+++ Source data +++

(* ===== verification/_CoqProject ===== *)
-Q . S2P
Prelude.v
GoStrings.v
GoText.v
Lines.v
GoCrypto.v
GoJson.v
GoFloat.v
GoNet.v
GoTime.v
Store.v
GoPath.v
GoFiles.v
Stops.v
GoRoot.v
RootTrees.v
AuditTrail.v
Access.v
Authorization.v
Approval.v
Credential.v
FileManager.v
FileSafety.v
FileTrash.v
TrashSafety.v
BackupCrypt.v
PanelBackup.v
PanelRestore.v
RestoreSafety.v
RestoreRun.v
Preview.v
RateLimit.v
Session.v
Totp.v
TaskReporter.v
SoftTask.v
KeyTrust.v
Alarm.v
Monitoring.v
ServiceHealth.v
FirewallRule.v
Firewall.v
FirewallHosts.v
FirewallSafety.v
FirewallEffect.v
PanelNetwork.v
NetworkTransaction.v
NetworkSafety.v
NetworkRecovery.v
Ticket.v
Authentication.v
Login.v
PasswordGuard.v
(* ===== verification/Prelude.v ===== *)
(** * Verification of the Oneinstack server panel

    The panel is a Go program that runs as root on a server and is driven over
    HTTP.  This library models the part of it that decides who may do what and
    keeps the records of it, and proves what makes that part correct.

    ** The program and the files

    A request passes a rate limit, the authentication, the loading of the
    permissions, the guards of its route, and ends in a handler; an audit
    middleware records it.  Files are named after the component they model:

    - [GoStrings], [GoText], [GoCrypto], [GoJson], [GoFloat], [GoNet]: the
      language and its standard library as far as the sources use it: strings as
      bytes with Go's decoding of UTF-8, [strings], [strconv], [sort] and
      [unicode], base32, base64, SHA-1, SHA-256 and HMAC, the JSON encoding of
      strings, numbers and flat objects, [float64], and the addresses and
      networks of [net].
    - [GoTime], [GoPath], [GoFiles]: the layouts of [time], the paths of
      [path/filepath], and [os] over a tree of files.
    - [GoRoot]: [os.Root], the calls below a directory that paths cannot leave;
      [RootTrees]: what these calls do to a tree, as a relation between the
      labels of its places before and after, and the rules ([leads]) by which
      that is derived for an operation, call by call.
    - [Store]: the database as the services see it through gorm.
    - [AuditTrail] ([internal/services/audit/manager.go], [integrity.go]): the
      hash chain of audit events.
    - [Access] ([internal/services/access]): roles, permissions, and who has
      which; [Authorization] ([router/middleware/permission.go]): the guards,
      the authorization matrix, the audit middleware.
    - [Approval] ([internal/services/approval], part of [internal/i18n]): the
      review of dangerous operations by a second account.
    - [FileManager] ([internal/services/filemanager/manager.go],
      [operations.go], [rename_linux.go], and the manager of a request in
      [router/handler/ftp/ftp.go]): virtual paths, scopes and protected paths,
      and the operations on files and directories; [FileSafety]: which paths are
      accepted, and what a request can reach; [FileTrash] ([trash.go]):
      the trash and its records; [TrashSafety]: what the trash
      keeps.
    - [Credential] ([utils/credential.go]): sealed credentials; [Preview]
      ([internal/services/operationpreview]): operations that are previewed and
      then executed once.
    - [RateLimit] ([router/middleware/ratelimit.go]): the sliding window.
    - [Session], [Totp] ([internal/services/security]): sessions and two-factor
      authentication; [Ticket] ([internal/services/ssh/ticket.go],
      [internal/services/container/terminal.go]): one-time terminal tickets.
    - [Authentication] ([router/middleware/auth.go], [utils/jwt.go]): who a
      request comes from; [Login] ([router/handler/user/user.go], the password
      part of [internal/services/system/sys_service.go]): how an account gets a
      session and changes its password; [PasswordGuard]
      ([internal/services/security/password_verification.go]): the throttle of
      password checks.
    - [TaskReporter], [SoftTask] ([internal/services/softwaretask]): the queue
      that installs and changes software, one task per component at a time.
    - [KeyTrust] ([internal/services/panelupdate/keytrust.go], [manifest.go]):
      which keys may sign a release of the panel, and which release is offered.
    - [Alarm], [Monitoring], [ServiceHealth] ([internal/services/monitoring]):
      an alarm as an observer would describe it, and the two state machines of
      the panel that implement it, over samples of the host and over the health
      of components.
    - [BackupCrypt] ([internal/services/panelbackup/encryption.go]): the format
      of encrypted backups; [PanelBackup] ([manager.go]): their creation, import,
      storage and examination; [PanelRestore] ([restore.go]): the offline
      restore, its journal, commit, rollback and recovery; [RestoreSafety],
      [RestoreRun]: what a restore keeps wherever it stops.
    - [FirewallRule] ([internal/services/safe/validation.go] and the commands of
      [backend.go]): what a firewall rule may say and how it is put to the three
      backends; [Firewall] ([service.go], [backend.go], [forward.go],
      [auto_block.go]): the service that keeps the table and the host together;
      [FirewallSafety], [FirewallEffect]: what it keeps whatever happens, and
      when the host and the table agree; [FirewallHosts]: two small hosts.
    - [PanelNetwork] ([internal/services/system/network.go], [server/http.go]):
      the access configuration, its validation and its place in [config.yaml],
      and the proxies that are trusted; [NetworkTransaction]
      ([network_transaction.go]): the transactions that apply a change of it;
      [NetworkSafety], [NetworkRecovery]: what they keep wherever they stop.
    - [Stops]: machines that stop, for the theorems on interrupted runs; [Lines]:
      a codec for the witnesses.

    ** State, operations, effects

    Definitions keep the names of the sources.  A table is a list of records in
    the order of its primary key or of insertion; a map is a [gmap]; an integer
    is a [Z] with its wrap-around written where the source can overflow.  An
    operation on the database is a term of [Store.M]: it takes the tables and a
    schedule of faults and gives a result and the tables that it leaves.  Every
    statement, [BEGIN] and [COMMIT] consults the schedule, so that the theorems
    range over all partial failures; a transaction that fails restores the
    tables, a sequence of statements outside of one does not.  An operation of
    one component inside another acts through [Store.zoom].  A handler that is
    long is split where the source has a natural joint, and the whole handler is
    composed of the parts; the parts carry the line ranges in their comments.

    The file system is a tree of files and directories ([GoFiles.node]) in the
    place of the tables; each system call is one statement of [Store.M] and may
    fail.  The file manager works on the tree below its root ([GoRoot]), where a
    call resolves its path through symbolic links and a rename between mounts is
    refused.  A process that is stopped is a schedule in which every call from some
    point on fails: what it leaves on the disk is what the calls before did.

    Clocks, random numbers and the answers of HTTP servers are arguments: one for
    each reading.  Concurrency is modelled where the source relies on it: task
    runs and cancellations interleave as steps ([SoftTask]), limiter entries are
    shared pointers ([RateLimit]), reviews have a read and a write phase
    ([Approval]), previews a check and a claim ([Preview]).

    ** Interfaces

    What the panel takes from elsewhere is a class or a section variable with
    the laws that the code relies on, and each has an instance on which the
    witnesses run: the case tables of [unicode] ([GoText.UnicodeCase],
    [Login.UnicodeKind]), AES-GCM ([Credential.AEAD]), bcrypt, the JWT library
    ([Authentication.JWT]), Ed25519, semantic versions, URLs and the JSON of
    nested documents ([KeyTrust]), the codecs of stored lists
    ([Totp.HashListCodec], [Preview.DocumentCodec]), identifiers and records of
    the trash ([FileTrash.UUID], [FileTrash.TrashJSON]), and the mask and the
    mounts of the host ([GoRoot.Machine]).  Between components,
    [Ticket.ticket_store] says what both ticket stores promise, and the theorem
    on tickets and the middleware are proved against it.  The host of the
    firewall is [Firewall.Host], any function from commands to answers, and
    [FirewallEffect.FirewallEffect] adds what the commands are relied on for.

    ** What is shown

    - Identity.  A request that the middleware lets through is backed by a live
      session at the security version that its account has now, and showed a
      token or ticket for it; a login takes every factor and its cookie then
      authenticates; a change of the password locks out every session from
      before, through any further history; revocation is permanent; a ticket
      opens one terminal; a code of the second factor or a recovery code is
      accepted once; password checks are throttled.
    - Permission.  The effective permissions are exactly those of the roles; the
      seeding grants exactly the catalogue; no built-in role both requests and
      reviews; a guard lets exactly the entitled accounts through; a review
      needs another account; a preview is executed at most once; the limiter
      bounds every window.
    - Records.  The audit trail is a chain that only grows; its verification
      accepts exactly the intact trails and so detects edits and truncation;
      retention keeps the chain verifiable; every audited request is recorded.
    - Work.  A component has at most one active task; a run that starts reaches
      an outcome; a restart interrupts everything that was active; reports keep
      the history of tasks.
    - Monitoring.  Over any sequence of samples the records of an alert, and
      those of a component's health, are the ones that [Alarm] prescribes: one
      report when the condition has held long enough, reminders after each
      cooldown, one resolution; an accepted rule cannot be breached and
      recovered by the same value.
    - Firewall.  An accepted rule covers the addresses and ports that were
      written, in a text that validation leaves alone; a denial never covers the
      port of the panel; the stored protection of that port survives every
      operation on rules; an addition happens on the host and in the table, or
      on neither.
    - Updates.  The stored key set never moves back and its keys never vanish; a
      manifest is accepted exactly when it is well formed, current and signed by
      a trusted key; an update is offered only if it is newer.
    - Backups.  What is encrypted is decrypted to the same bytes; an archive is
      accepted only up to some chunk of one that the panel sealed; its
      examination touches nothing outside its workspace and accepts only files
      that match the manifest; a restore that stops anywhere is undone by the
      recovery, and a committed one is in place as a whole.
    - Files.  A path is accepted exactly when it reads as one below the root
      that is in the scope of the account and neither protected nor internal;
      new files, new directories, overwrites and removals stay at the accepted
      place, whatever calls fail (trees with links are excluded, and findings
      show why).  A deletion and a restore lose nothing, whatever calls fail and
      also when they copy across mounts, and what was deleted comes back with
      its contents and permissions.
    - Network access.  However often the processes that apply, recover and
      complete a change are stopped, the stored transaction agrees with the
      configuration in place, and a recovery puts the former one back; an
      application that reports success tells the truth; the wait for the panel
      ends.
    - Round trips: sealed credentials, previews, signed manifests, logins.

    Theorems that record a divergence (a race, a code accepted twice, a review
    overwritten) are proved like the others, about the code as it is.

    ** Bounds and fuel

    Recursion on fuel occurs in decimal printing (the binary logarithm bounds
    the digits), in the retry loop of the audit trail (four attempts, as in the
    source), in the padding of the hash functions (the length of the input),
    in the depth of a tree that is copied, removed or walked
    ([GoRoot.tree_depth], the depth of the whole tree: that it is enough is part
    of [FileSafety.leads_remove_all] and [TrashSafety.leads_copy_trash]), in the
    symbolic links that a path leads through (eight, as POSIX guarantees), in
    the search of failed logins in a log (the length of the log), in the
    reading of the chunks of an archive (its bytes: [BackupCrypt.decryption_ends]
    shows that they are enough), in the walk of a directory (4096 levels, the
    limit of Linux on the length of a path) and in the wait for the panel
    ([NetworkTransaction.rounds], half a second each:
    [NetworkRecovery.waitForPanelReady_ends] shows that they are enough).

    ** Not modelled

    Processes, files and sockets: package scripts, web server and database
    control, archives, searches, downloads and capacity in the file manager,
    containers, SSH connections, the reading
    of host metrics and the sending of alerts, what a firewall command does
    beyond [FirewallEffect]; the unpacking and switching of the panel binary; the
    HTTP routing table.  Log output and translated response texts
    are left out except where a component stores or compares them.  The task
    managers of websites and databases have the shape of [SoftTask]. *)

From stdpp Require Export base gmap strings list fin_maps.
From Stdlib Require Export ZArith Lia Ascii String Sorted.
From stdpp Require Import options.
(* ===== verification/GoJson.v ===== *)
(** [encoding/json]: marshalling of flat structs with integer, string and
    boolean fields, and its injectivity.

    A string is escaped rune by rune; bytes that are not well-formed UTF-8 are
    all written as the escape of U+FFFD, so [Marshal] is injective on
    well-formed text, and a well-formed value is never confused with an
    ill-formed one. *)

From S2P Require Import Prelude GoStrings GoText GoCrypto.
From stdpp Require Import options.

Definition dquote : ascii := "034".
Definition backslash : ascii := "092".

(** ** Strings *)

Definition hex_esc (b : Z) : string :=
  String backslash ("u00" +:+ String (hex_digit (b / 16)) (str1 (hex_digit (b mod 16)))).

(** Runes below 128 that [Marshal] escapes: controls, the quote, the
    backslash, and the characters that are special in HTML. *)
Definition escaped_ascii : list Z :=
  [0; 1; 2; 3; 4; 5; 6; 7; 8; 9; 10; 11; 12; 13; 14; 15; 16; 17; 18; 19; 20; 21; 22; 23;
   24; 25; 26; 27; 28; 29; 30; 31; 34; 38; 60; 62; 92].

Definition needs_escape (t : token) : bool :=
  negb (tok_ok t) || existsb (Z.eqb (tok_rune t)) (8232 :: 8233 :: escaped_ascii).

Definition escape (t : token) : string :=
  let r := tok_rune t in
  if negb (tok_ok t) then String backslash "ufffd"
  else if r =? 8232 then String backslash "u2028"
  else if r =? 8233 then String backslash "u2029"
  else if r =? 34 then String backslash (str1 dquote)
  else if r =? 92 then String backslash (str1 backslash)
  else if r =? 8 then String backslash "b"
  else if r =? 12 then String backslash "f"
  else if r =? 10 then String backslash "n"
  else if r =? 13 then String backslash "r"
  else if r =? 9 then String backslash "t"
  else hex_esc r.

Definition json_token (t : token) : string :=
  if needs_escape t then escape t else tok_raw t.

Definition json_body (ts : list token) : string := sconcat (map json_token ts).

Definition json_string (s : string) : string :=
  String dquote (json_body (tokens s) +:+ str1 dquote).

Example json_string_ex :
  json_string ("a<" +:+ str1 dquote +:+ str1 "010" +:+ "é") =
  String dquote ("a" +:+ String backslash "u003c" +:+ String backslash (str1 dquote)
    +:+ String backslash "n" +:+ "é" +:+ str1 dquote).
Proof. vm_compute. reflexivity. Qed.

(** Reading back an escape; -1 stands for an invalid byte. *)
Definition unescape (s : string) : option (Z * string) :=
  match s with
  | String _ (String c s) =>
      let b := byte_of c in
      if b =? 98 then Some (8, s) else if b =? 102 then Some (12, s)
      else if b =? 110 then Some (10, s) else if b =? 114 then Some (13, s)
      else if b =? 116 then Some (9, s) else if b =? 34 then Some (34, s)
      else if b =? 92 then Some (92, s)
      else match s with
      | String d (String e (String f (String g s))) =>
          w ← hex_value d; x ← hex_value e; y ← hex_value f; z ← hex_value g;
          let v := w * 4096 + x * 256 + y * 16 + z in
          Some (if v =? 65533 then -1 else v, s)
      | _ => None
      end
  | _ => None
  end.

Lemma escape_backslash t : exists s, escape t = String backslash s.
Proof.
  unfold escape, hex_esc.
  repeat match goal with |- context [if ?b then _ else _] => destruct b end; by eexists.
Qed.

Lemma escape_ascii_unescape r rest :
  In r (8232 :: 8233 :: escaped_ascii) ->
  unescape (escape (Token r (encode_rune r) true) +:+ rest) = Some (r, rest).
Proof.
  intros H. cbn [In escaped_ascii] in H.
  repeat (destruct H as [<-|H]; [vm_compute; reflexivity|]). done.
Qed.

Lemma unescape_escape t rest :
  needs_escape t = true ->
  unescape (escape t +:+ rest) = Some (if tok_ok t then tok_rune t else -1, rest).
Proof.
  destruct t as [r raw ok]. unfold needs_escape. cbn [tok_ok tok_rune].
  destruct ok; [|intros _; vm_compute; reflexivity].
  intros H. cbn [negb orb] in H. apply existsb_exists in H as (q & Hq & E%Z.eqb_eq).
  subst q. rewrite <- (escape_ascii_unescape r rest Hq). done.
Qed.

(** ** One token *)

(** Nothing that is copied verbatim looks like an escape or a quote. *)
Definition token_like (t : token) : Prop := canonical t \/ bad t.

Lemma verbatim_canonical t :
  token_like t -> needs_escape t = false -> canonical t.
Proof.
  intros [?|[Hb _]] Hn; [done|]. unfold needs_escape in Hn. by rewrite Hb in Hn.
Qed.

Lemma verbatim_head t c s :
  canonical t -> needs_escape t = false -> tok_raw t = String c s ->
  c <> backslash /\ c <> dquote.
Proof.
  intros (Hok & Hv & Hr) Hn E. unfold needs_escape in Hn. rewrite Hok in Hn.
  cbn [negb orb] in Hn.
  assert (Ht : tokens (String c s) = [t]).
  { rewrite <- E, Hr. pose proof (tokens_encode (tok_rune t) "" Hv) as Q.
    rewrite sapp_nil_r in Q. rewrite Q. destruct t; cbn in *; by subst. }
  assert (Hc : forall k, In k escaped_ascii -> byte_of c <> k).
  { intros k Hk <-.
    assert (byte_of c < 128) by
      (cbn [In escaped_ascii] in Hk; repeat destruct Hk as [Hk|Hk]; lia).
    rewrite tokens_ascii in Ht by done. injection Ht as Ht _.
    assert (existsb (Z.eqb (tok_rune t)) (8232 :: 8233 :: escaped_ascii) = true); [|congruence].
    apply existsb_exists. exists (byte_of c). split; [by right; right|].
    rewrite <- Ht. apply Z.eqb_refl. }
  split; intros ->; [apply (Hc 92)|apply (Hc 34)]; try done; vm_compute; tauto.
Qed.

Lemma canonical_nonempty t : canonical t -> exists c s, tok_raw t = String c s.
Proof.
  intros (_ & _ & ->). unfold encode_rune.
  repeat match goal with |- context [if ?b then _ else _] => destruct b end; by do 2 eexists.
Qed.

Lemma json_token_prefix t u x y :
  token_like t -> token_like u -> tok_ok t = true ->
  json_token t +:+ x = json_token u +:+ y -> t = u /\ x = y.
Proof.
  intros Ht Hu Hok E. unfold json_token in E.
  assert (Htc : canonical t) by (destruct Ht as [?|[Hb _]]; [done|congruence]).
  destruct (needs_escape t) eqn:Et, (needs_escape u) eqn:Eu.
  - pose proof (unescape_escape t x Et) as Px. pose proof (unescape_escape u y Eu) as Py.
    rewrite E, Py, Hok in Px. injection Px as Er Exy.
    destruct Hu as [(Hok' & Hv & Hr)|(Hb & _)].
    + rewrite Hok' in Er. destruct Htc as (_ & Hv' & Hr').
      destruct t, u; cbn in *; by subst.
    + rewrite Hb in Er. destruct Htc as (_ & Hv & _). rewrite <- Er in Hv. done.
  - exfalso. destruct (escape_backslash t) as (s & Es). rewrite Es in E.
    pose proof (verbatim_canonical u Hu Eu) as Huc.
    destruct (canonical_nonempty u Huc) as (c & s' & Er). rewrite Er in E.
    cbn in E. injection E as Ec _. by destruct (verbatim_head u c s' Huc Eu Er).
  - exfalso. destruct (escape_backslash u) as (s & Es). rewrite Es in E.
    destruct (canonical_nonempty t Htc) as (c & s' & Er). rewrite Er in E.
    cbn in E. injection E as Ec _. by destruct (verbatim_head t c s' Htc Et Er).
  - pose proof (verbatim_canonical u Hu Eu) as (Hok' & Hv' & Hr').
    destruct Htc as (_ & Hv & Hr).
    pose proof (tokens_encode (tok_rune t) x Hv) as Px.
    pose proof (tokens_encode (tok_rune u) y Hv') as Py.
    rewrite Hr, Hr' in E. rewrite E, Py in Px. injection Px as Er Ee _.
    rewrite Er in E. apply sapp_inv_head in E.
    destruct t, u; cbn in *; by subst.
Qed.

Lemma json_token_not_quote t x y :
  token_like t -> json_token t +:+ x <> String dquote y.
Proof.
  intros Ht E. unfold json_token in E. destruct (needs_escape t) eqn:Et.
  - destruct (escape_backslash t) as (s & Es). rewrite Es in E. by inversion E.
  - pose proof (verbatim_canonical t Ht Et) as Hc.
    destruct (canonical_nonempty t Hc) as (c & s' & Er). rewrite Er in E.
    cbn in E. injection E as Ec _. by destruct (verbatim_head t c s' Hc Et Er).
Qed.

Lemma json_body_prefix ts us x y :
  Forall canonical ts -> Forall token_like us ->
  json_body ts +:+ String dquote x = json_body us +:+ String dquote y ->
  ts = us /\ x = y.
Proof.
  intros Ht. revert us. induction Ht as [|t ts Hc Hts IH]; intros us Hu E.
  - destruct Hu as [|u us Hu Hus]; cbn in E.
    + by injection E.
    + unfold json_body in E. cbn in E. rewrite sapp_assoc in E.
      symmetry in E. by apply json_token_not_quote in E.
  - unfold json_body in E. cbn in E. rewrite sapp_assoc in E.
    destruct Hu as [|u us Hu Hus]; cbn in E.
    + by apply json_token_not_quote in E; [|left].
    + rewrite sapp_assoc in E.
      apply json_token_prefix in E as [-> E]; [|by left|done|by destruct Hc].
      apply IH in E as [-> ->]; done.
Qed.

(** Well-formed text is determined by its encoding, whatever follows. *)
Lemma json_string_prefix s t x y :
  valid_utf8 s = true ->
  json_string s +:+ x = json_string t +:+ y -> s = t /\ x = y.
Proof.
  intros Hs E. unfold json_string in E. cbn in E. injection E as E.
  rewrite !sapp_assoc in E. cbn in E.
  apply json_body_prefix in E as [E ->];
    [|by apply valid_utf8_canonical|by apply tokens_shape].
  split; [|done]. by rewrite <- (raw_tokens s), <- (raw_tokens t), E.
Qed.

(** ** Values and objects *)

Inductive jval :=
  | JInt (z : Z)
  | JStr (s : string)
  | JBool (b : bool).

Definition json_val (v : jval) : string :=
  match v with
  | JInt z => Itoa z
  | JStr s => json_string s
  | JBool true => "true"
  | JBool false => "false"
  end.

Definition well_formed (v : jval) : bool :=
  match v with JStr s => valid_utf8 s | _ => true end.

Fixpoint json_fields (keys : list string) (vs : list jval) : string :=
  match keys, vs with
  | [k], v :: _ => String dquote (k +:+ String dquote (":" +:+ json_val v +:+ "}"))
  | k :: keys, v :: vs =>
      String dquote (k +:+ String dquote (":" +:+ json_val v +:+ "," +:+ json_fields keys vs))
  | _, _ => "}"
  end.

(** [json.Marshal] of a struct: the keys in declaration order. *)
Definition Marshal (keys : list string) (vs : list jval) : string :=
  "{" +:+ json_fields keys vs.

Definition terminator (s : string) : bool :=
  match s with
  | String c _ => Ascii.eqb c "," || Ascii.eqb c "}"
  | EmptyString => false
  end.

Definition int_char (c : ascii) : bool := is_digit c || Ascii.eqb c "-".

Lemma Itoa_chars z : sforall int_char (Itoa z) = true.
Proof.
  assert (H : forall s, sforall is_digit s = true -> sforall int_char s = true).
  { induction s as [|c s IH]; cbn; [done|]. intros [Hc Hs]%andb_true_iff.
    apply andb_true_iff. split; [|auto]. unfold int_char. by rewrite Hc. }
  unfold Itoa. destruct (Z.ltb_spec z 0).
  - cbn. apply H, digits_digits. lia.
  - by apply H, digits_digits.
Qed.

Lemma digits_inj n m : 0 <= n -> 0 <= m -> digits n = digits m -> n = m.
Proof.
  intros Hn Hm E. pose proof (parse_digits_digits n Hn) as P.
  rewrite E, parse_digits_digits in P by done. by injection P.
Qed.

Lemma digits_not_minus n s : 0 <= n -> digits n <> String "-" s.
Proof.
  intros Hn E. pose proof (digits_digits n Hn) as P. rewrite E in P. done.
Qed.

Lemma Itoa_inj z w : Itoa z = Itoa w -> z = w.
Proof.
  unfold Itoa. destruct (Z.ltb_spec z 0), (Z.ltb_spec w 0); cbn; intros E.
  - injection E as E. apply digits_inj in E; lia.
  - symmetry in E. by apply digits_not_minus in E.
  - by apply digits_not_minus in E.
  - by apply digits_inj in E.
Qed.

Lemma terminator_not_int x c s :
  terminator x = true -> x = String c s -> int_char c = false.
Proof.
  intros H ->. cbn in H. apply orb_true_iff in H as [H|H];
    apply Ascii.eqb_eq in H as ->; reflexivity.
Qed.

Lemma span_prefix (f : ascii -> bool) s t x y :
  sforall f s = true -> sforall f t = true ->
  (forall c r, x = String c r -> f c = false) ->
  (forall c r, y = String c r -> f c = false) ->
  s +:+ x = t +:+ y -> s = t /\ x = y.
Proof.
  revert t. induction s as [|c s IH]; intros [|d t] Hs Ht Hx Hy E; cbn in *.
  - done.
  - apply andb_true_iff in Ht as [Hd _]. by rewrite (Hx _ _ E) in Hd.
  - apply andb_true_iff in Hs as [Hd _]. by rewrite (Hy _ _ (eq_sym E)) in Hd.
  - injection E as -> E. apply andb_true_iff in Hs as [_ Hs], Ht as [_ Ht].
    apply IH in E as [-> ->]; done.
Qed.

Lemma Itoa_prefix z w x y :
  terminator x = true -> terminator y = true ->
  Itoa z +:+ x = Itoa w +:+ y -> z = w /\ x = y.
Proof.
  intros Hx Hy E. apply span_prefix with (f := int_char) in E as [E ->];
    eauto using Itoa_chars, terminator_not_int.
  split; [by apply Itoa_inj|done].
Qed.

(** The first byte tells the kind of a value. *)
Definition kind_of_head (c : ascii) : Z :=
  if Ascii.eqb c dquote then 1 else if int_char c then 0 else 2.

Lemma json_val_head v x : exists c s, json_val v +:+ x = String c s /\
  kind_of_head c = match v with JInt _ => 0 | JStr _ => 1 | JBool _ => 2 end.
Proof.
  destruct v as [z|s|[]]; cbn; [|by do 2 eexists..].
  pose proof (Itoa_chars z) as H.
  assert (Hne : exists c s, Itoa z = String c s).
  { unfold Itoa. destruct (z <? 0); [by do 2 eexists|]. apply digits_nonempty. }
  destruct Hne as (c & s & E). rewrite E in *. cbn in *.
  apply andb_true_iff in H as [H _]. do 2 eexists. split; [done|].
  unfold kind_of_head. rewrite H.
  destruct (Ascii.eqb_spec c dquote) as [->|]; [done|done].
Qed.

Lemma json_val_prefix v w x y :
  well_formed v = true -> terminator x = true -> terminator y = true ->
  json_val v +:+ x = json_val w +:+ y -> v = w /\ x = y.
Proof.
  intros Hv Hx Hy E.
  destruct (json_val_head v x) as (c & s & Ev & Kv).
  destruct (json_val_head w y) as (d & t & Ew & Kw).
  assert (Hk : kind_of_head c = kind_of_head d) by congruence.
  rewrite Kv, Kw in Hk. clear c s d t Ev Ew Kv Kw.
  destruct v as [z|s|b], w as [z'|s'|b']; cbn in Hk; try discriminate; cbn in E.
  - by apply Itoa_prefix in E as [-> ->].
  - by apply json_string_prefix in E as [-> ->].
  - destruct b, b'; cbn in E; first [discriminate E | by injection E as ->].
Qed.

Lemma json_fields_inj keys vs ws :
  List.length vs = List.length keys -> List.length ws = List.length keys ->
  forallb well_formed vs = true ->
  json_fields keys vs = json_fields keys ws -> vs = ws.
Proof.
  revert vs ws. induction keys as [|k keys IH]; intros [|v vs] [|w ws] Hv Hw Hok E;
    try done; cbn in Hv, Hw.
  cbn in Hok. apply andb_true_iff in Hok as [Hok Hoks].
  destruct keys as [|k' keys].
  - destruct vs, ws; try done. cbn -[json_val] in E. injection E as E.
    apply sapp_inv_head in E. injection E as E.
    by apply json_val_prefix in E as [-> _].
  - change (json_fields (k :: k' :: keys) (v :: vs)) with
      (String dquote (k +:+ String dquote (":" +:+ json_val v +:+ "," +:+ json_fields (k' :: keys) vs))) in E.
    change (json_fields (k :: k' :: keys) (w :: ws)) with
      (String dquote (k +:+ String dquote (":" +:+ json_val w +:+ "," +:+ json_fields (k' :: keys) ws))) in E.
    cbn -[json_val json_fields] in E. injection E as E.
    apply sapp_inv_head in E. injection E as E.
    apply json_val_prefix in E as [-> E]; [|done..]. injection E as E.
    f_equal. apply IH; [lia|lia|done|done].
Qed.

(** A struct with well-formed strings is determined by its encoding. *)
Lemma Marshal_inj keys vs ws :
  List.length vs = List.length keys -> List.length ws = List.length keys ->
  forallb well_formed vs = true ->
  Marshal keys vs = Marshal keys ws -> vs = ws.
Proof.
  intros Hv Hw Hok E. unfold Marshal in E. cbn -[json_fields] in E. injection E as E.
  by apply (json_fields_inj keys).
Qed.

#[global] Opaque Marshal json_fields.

+++

What this task involves ▸ Using the data above, print exactly the lines from the line that contains "point on fails: what" through the line that contains "nested documents ([KeyTrust]), the", with both included.

Exercise result ▸
    point on fails: what it leaves on the disk is what the calls before did.

    Clocks, random numbers and the answers of HTTP servers are arguments: one for
    each reading.  Concurrency is modelled where the source relies on it: task
    runs and cancellations interleave as steps ([SoftTask]), limiter entries are
    shared pointers ([RateLimit]), reviews have a read and a write phase
    ([Approval]), previews a check and a claim ([Preview]).

    ** Interfaces

    What the panel takes from elsewhere is a class or a section variable with
    the laws that the code relies on, and each has an instance on which the
    witnesses run: the case tables of [unicode] ([GoText.UnicodeCase],
    [Login.UnicodeKind]), AES-GCM ([Credential.AEAD]), bcrypt, the JWT library
    ([Authentication.JWT]), Ed25519, semantic versions, URLs and the JSON of
    nested documents ([KeyTrust]), the codecs of stored lists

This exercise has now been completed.